À ces mots Cymodocée verse des larmes de honte et de tendresse.

« Guerrier, dit-elle, tes paroles sont douces comme du miel et perçantes comme des flèches. Je vois bien que les chrétiens savent parler le langage du cœur. J’avois dans l’âme tout ce que tu viens de dire. Que ta religion soit la mienne, puisqu’elle enseigne à mieux aimer ! »

Eudore, n’écoutant plus que son amour et sa foi :

« Quoi ! Cymodocée, vous voudriez devenir chrétienne, je donnerois un pareil ange au ciel, une pareille compagne à mes jours ! »

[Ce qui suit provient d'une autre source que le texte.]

(* ===== verification/RBTreeUnlink.v ===== *)
(** * RBTree.hpp: unlinking a node

    [minimum], [transplant] and the middle part of [remove]: the object loses
    the node as the functional [splice] says. *)
From stdpp Require Import base gmap list strings.
From S2P Require Import Prelude OrderedMap RBTheory RBHeap RBTree RBTreeRep.

Section unlink.
Context {A : Type} `{!KeyOrder A} (A0 : A) (nl : loc).
Abbreviation st := (mstate A A RBTree).
Abbreviation hrep := (hrep A0 nl).
Abbreviation nilp := (Some nl).
Implicit Types (s : st) (t a b w : tree A A) (ctx rest : list (frame A A)) (np : ptr).

(** Replacing the content of a hole in the object. *)
Lemma hrep_replace np np' s ctx t t' h' r' :
  hrep np s (plug ctx t) →
  NoDup (locs t') → (∀ l, l ∈ locs t' → l ∉ clocs ctx) → nl ∉ locs t' →
  rep nilp h' (cpar ctx) t' →
  h' !! nl = Some (Node A0 A0 BLACK None None np') →
  (∀ l, l ∈ clocs ctx → Some l ≠ cpar ctx → h' !! l = mem s !! l) →
  match ctx with
  | [] => True
  | f :: _ => h' !! f_loc f = set_child (f_side f) (ptr_of nilp t') <$> mem s !! f_loc f
  end →
  r' = ptr_of nilp (plug ctx t') →
  hrep np' (MS h' (RBT r' nilp)) (plug ctx t').
Proof.
  intros Hs Hnd Hdisj Hnl Hr Hh Hag Hredir ->.
  pose proof (hrep_nil_out _ _ _ _ _ _ Hs) as Hout.
  split; simpl; [|done| |done].
  - eapply owned_replace; [apply Hs|done..].
  - rewrite locs_plug. apply not_elem_of_app in Hout as [_ ?]. by apply not_elem_of_app.
Qed.

(** The sentinel's parent after [transplant] put [w] below [p]. *)
Definition nil_parent np (p : ptr) w : ptr := match w with E => p | _ => np end.

(** [transplant] of a node with one child at most by that child; the node
    itself is left as it was. *)
Lemma wp_transplant_child np s ctx d c u k v w :
  hrep np s (plug ctx (mk d c u k v E w)) →
  wp (transplant (Some u) (ptr_of nilp w)) s (λ _ s',
    hrep (nil_parent np (cpar ctx) w) s' (plug ctx w) ∧ mem s' !! u = mem s !! u).
Proof.
  intros Hs. pose proof Hs as (Ht & Hc & Hnd & Hout & Hnil & Hthis)%hrep_facts.
  rewrite rep_mk in Ht. rewrite ptr_of_mk in Hc. rewrite locs_mk in Hnd, Hout.
  simpl in Hnd, Hout. destruct Ht as (Hu & _ & Hw). nodup_facts.
  assert (n_parent (nd d k v c nilp (ptr_of nilp w) (cpar ctx) : node A A) = cpar ctx) as Hp
    by by destruct d.
  simpl ptr_of in Hu. destruct s as [h m]; simpl in *; subst m.
  assert (∀ h' r',
    r' = ptr_of nilp (plug ctx w) →
    h' !! nl = Some (Node A0 A0 BLACK None None (nil_parent np (cpar ctx) w)) →
    h' !! u = h !! u →
    match w with E => True | T _ l _ _ _ _ => h' !! l = set_parent (cpar ctx) <$> h !! l end →
    match ctx with
    | [] => True
    | f :: _ => h' !! f_loc f = set_child (f_side f) (ptr_of nilp w) <$> h !! f_loc f
    end →
    (∀ l, l ≠ nl → Some l ≠ ptr_of nilp w → Some l ≠ cpar ctx → h' !! l = h !! l) →
    hrep (nil_parent np (cpar ctx) w) (MS h' (RBT r' nilp)) (plug ctx w) ∧ h' !! u = h !! u)
    as Hfin.
  { intros h' r' -> Hn Hu' Hw' Hf Hag. split; [|done].
    eapply hrep_replace; [exact Hs|..]; try done.
    - eapply rep_reparent; [done| |done|done]. intros l Hl Hne. apply Hag; [congruence|done|].
      destruct ctx as [|f ctx]; [done|]. simpl in *. intros [= ->]. set_solver.
    - intros l Hl Hne. apply Hag; [congruence| |done].
      destruct w; simpl in *; [congruence|]. intros [= ->]. set_solver. }
  clear Hs. unfold transplant.
  destruct w as [|cw lw kw vw w1 w2], ctx as [|[[] cf lf kf vf sf] ctx], d; simpl in *;
    nodup_facts; destruct_and?; step; repeat (wp_test; step);
    (apply Hfin; [try exact (ptr_of_plug_cons nl _ _ _ _)|..]);
    try done; node_simp;
    try match goal with H : ?h !! ?l = Some _ |- _ = _ <$> ?h !! ?l => rewrite H; simpl end;
    try mem_lookup.
  all: intros l ? ? ?; rewrite !lookup_insert_ne by congruence; done.
Qed.

Lemma minimum_loop fuel np s ctx ctx0 c l k v a b ctx' cy y ky vy xr :
  hrep np s (plug ctx (T c l k v a b)) →
  zmin ctx0 c l k v a b = (ctx', (cy, y, ky, vy, xr)) → theight a < fuel →
  wp (minimum fuel (Some l)) s (λ r s', s' = s ∧ r = Some y).
Proof.
  revert fuel ctx ctx0 c l k v b. induction a as [|ca la ka va aa IHa ba _];
    intros fuel ctx ctx0 c l k v b Hs Hz Hf; (destruct fuel as [|fuel]; [lia|]);
    unfold minimum; apply wp_loop; unfold minimum_iter; simpl in Hz, Hf.
  - injection Hz as <- <- <- <- <- <-. by tree_step.
  - change (hrep np s (plug (Frame Left c l k v b :: ctx) (T ca la ka va aa ba))) in Hs.
    pose proof (focus_ne_nil _ _ _ _ _ _ _ _ _ _ _ Hs). unfocus Hs. tree_step.
    eapply (IHa fuel (Frame Left c l k v b :: ctx)); [exact Hs|done|lia].
Qed.

(** A node [y] with subtrees [a] and [b] takes the place of the focus. *)
Lemma hrep_swap np np' s ctx t pa a pb b c y ky vy h' r' :
  hrep np s (plug ctx t) → rep nilp (mem s) pa a → rep nilp (mem s) pb b →
  NoDup (y :: locs a ++ locs b) →
  (∀ l, l ∈ y :: locs a ++ locs b → l ∉ clocs ctx ∧ l ≠ nl) →
  h' !! y = Some (Node ky vy c (ptr_of nilp a) (ptr_of nilp b) (cpar ctx)) →
  (match a with E => True | T _ l _ _ _ _ => h' !! l = set_parent (Some y) <$> mem s !! l end) →
  (match b with E => True | T _ l _ _ _ _ => h' !! l = set_parent (Some y) <$> mem s !! l end) →
  match ctx with
  | [] => True
  | f :: _ => h' !! f_loc f = set_child (f_side f) (Some y) <$> mem s !! f_loc f
  end →
  h' !! nl = Some (Node A0 A0 BLACK None None np') →
  (∀ l, l ≠ y → l ≠ nl → Some l ≠ ptr_of nilp a → Some l ≠ ptr_of nilp b →
    Some l ≠ cpar ctx → h' !! l = mem s !! l) →
  r' = ptr_of nilp (plug ctx (T c y ky vy a b)) →
  hrep np' (MS h' (RBT r' nilp)) (plug ctx (T c y ky vy a b)).
Proof.
  intros Hs Ha Hb Hnd Hout Hy Hpa Hpb Hredir Hn Hag Hr'.
  assert (∀ (u : tree A A) l, l ∉ locs u → l ≠ nl → Some l ≠ ptr_of nilp u) as Hne.
  { intros u l ? ? [=Hl]. symmetry in Hl. eapply ptr_of_ne in Hl; [done..|congruence]. }
  assert (∀ l, l ∉ clocs ctx → Some l ≠ cpar ctx) as Hne'.
  { intros l Hl. destruct ctx as [|f ctx]; simpl in *; [done|]. intros [= ->]. set_solver. }
  eapply hrep_replace; [exact Hs|exact Hnd|..]; simpl; try done; nodup_facts.
  - intros l Hl. by apply Hout.
  - intros Hl. by apply Hout in Hl as [_ ?].
  - split_and!; [done|..].
    + eapply rep_reparent; [done| |done|done]. intros l Hl ?.
      destruct (Hout l) as [? ?]; [set_solver|]. apply Hag; auto; set_solver.
    + eapply rep_reparent; [done| |done|done]. intros l Hl ?.
      destruct (Hout l) as [? ?]; [set_solver|]. apply Hag; auto; set_solver.
  - intros l Hl ?. assert (∀ x, x ∈ y :: locs a ++ locs b → l ≠ x) as Hx.
    { intros x Hx ->. by apply Hout in Hx as [? _]. }
    assert (l ≠ nl) by (intros ->; by apply hrep_nil_out in Hs; set_solver).
    apply Hag; try done; [apply Hx; set_solver|..]; apply Hne; try done;
      intros Hl'; by apply (Hx l); [set_solver|].
Qed.

(** Closing the goals of [hrep_swap] on a concrete store. *)
Ltac swap_side :=
  try done; node_simp;
  try match goal with H : ?h !! ?l = Some _ |- _ = _ <$> ?h !! ?l => rewrite H; simpl end;
  try mem_lookup;
  intros; rewrite !lookup_insert_ne by congruence; done.

(** [move_to] when [y] is the right child of [z]. *)
Lemma move_to_near np s ctx c z k v a cy y ky vy b :
  hrep np s (plug ctx (T c z k v a (T cy y ky vy E b))) → a ≠ E →
  wp (wr (ptr_of nilp b) (set_parent (Some y)) ;; move_to (Some y) (Some z)) s
    (λ _ s', hrep (nil_parent np (Some y) b) s' (plug ctx (T c y ky vy a b))).
Proof.
  intros Hs Ha. pose proof Hs as (Ht & Hc & Hnd & Hout & Hnil & Hthis)%hrep_facts.
  simpl in Ht, Hc, Hnd, Hout. destruct Ht as (Hz & Hra & Hy & _ & Hrb).
  assert (NoDup (y :: locs a ++ locs b) ∧
    ∀ l, l ∈ y :: locs a ++ locs b → l ∉ clocs ctx ∧ l ≠ nl) as [Hnd' Hout'].
  { clear -Hnd Hout; nodup_facts. split.
    - apply NoDup_cons. split; [set_solver|]. apply NoDup_app. set_solver.
    - intros l Hl. split; [set_solver|]. intros ->. set_solver. }
  pose proof (λ np' h' r', hrep_swap np np' s ctx _ _ a _ b c y ky vy h' r' Hs Hra Hrb Hnd' Hout')
    as Hfin. clear Hs Hnd' Hout'. destruct s as [h m]; simpl in *; subst m.
  destruct a as [|ca la ka va a1 a2]; [done|]. unfold move_to, transplant.
  destruct b as [|cb lb kb vb b1 b2], ctx as [|[[] cf lf kf vf sf] ctx]; simpl in *;
    nodup_facts; destruct_and?; step; repeat (wp_test; step);
    (apply Hfin; [..|try exact (ptr_of_plug_cons nl _ _ _ _)]); swap_side.
Qed.

(** ... and when [y] was unlinked from further down: it takes over both
    children. *)
Lemma move_to_far np s ctx c z k v a cy y ky vy yl yr yp b :
  hrep np s (plug ctx (T c z k v a b)) → a ≠ E → b ≠ E →
  y ∉ locs (plug ctx (T c z k v a b)) → y ≠ nl →
  mem s !! y = Some (Node ky vy cy yl yr yp) →
  wp ((let* zr := rd (Some z) n_right in wr (Some y) (set_right zr) ;;
       let* yr := rd (Some y) n_right in wr yr (set_parent (Some y))) ;;
      move_to (Some y) (Some z)) s
    (λ _ s', hrep np s' (plug ctx (T c y ky vy a b))).
Proof.
  intros Hs Ha Hb Hyt Hyn Hy.
  pose proof Hs as (Ht & Hc & Hnd & Hout & Hnil & Hthis)%hrep_facts.
  rewrite locs_plug in Hyt. simpl in Ht, Hc, Hnd, Hout, Hyt. destruct Ht as (Hz & Hra & Hrb).
  assert (NoDup (y :: locs a ++ locs b) ∧
    ∀ l, l ∈ y :: locs a ++ locs b → l ∉ clocs ctx ∧ l ≠ nl) as [Hnd' Hout'].
  { clear -Hnd Hout Hyt Hyn; nodup_facts. split.
    - apply NoDup_cons. split; [set_solver|]. apply NoDup_app. set_solver.
    - intros l Hl. split; [set_solver|]. intros ->. set_solver. }
  pose proof (λ np' h' r', hrep_swap np np' s ctx _ _ a _ b c y ky vy h' r' Hs Hra Hrb Hnd' Hout')
    as Hfin. clear Hs Hnd' Hout'. destruct s as [h m]; simpl in *; subst m.
  destruct a as [|ca la ka va a1 a2]; [done|]. destruct b as [|cb lb kb vb b1 b2]; [done|].
  unfold move_to, transplant.
  destruct ctx as [|[[] cf lf kf vf sf] ctx]; simpl in *;
    nodup_facts; destruct_and?; step; repeat (wp_test; step);
    (apply Hfin; [..|try exact (ptr_of_plug_cons nl _ _ _ _)]); swap_side.
Qed.

(** [remove_unlink] does what [splice] does; the sentinel's parent is set
    where [deleteFixup] will look for it. *)
Definition unlink_post ctx c a b (r : ptr * Color) s' : Prop :=
  let '(cy, ctx', x) := splice ctx c a b in
  r = (ptr_of nilp x, cy) ∧
  ∃ np', hrep np' s' (plug ctx' x) ∧ (x = E → np' = cpar ctx').

Lemma unlink_child_ok np s ctx d c z k v w :
  hrep np s (plug ctx (mk d c z k v E w)) →
  wp (transplant (Some z) (ptr_of nilp w) ;; ret (ptr_of nilp w, c)) s (λ r s',
    r = (ptr_of nilp w, c) ∧ ∃ np', hrep np' s' (plug ctx w) ∧ (w = E → np' = cpar ctx)).
Proof.
  intros Hs. apply wp_bind. eapply wp_mono; [by eapply wp_transplant_child|].
  intros [] s' [Hs' _]. apply wp_ret. split; [done|]. eexists; split; [exact Hs'|].
  by intros ->.
Qed.

(** The two-child case once [y] is found, next to [z] ... *)
Lemma unlink_near np s ctx c z k v a cy y ky vy b B (f : B) Q :
  hrep np s (plug ctx (T c z k v a (T cy y ky vy E b))) → a ≠ E →
  (∀ s', hrep (nil_parent np (Some y) b) s' (plug (Frame Right c y ky vy a :: ctx) b) → Q f s') →
  wp (wr (ptr_of nilp b) (set_parent (Some y))) s
    (λ _ s', wp (move_to (Some y) (Some z) ;; ret f) s' Q).
Proof.
  intros Hs Ha HQ.
  eapply wp_mono; [by eapply wp_bind_inv, move_to_near|]. intros [] s' Hm. apply wp_bind.
  eapply wp_mono; [exact Hm|]. intros [] s2 Hs2. by apply HQ.
Qed.

(** ... and further down. *)
Lemma unlink_far np s path ctx c z k v a cy y ky vy xr B (f : B) Q :
  hrep np s (plug (path ++ Frame Right c z k v a :: ctx) (T cy y ky vy E xr)) → a ≠ E →
  path ≠ [] →
  (∀ s', hrep (nil_parent np (cpar path) xr) s'
           (plug (path ++ Frame Right c y ky vy a :: ctx) xr) → Q f s') →
  wp (transplant (Some y) (ptr_of nilp xr)) s (λ _ s',
    wp (let* zr := rd (Some z) n_right in wr (Some y) (set_right zr) ;;
        let* yr := rd (Some y) n_right in wr yr (set_parent (Some y))) s'
      (λ _ s', wp (move_to (Some y) (Some z) ;; ret f) s' Q)).
Proof.
  intros Hs Ha Hpath HQ. pose proof (hrep_nodup _ _ _ _ _ _ Hs) as Hnd.
  pose proof (focus_ne_nil _ _ _ _ _ _ _ _ _ _ _ Hs) as Hyn.
  pose proof (owned_lookup _ _ _ _ _ _ _ _ _ (hr_owned _ _ _ _ _ Hs)) as Hy.
  destruct path as [|g path]; [done|].
  eapply wp_mono; [apply wp_transplant_child with (d := Left) in Hs; exact Hs|].
  intros [] s1 [Hs1 Hy1]. rewrite Hy in Hy1.
  assert (y ∉ locs (plug ((g :: path) ++ Frame Right c z k v a :: ctx) xr)) as Hyout.
  { rewrite locs_plug. simpl in Hnd |- *. nodup_facts. set_solver. }
  rewrite plug_app in Hs1, Hyout.
  change (plug (Frame Right c z k v a :: ctx) ?u) with (plug ctx (T c z k v a u)) in Hs1, Hyout.
  eapply wp_mono.
  { eapply wp_bind_inv. eapply move_to_far; [exact Hs1|done| |exact Hyout|done|exact Hy1].
    apply (plug_ne path). unfold fill. by destruct (f_side g). }
  intros [] s2 Hm2. apply wp_bind.
  eapply wp_mono; [exact Hm2|]. intros [] s3 Hs3. apply HQ. by rewrite plug_app.
Qed.

Lemma unlink_two_ok fuel np s ctx c z k v a cb lb kb vb ab bb :
  hrep np s (plug ctx (T c z k v a (T cb lb kb vb ab bb))) → a ≠ E → theight ab < fuel →
  wp (remove_unlink fuel (Some z) c) s (unlink_post ctx c a (T cb lb kb vb ab bb)).
Proof.
  intros Hs Ha Hf. unfold unlink_post.
  destruct (zmin [] cb lb kb vb ab bb) as [path [[[[cy y] ky] vy] xr]] eqn:Hz.
  assert (splice ctx c a (T cb lb kb vb ab bb) =
    (cy, path ++ Frame Right c y ky vy a :: ctx, xr)) as ->.
  { unfold splice. rewrite Hz. by destruct a. }
  pose proof (hrep_nodup _ _ _ _ _ _ Hs) as Hnd. pose proof (hrep_nil_out _ _ _ _ _ _ Hs) as Hout.
  destruct a as [|ca la ka va a1 a2]; [done|]. simpl in Hnd, Hout.
  unfold remove_unlink. nodup_facts. tree_step.
  eapply wp_mono;
    [eapply (minimum_loop fuel np s (Frame Right c z k v _ :: ctx)); [exact Hs|exact Hz|done]|].
  intros ? ? [-> ->].
  destruct (zmin_plug _ _ _ _ _ _ _ _ _ _ _ _ _ Hz) as [Hp _].
  destruct ab as [|c' l' k' v' a' b'].
  - injection Hz as <- <- <- <- <- <-. tree_step.
    eapply unlink_near; [exact Hs|done|]. intros s' Hs'. split; [done|].
    eexists; split; [exact Hs'|]. by intros ->.
  - destruct (zmin_path _ _ _ _ _ _ _ _ _ Hz) as (g & rest & ->); [done|].
    simpl in Hp. change (hrep np s (plug (Frame Right c z k v (T ca la ka va a1 a2) :: ctx)
      (T cb lb kb vb (T c' l' k' v' a' b') bb))) in Hs.
    rewrite <-Hp in Hs. change (plug rest (fill g (T cy y ky vy E xr)))
      with (plug (g :: rest) (T cy y ky vy E xr)) in Hs. rewrite <-plug_app in Hs.
    pose proof (hrep_nodup _ _ _ _ _ _ Hs) as Hnd. rewrite clocs_app in Hnd. simpl in Hnd.
    assert (f_loc g ≠ z) by (nodup_facts; done). clear Hnd.
    remember ((g :: rest) ++ Frame Right c z k v (T ca la ka va a1 a2) :: ctx) as full eqn:Hfull.
    assert (cpar full = Some (f_loc g)) as Hpar by by subst.
    tree_step. subst full.
    eapply (unlink_far np s (g :: rest)); [exact Hs|done|done|]. intros s' Hs'. split; [done|].
    eexists; split; [exact Hs'|]. by intros ->.
Qed.

(** [remove_unlink] at any node. *)
Lemma unlink_ok fuel np s ctx c z k v a b :
  hrep np s (plug ctx (T c z k v a b)) → theight b ≤ fuel →
  wp (remove_unlink fuel (Some z) c) s (unlink_post ctx c a b).
Proof.
  intros Hs Hf. pose proof (hrep_nil_out _ _ _ _ _ _ Hs) as Hout.
  destruct a as [|ca la ka va a1 a2].
  - unfold remove_unlink, unlink_post. simpl. tree_step. apply wp_bind_inv.
    by apply (unlink_child_ok np s ctx Left c z k v b).
  - destruct b as [|cb lb kb vb b1 b2].
    + simpl in Hout. nodup_facts. unfold remove_unlink, unlink_post. simpl. tree_step.
      apply wp_bind_inv.
      by apply (unlink_child_ok np s ctx Right c z k v (T ca la ka va a1 a2)).
    + eapply unlink_two_ok; [done..|]. simpl in Hf. lia.
Qed.
End unlink.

Cymodocée baissa la tête, et répondit :

« Je n’ose plus parler avant que tu n’aies achevé de m’enseigner la pudeur : elle avoit quitté la terre avec Némésis ; les chrétiens l’auront fait descendre du ciel. »

Un mouvement du fils de Lasthénès fit alors rouler à terre un crucifix ; la jeune Messénienne poussa un cri de surprise mêlé d’une sorte de frayeur.

« C’est l’image de mon Dieu, dit Eudore en relevant avec respect le bois sacré, de ce Dieu descendu au tombeau et ressuscité plein de gloire. »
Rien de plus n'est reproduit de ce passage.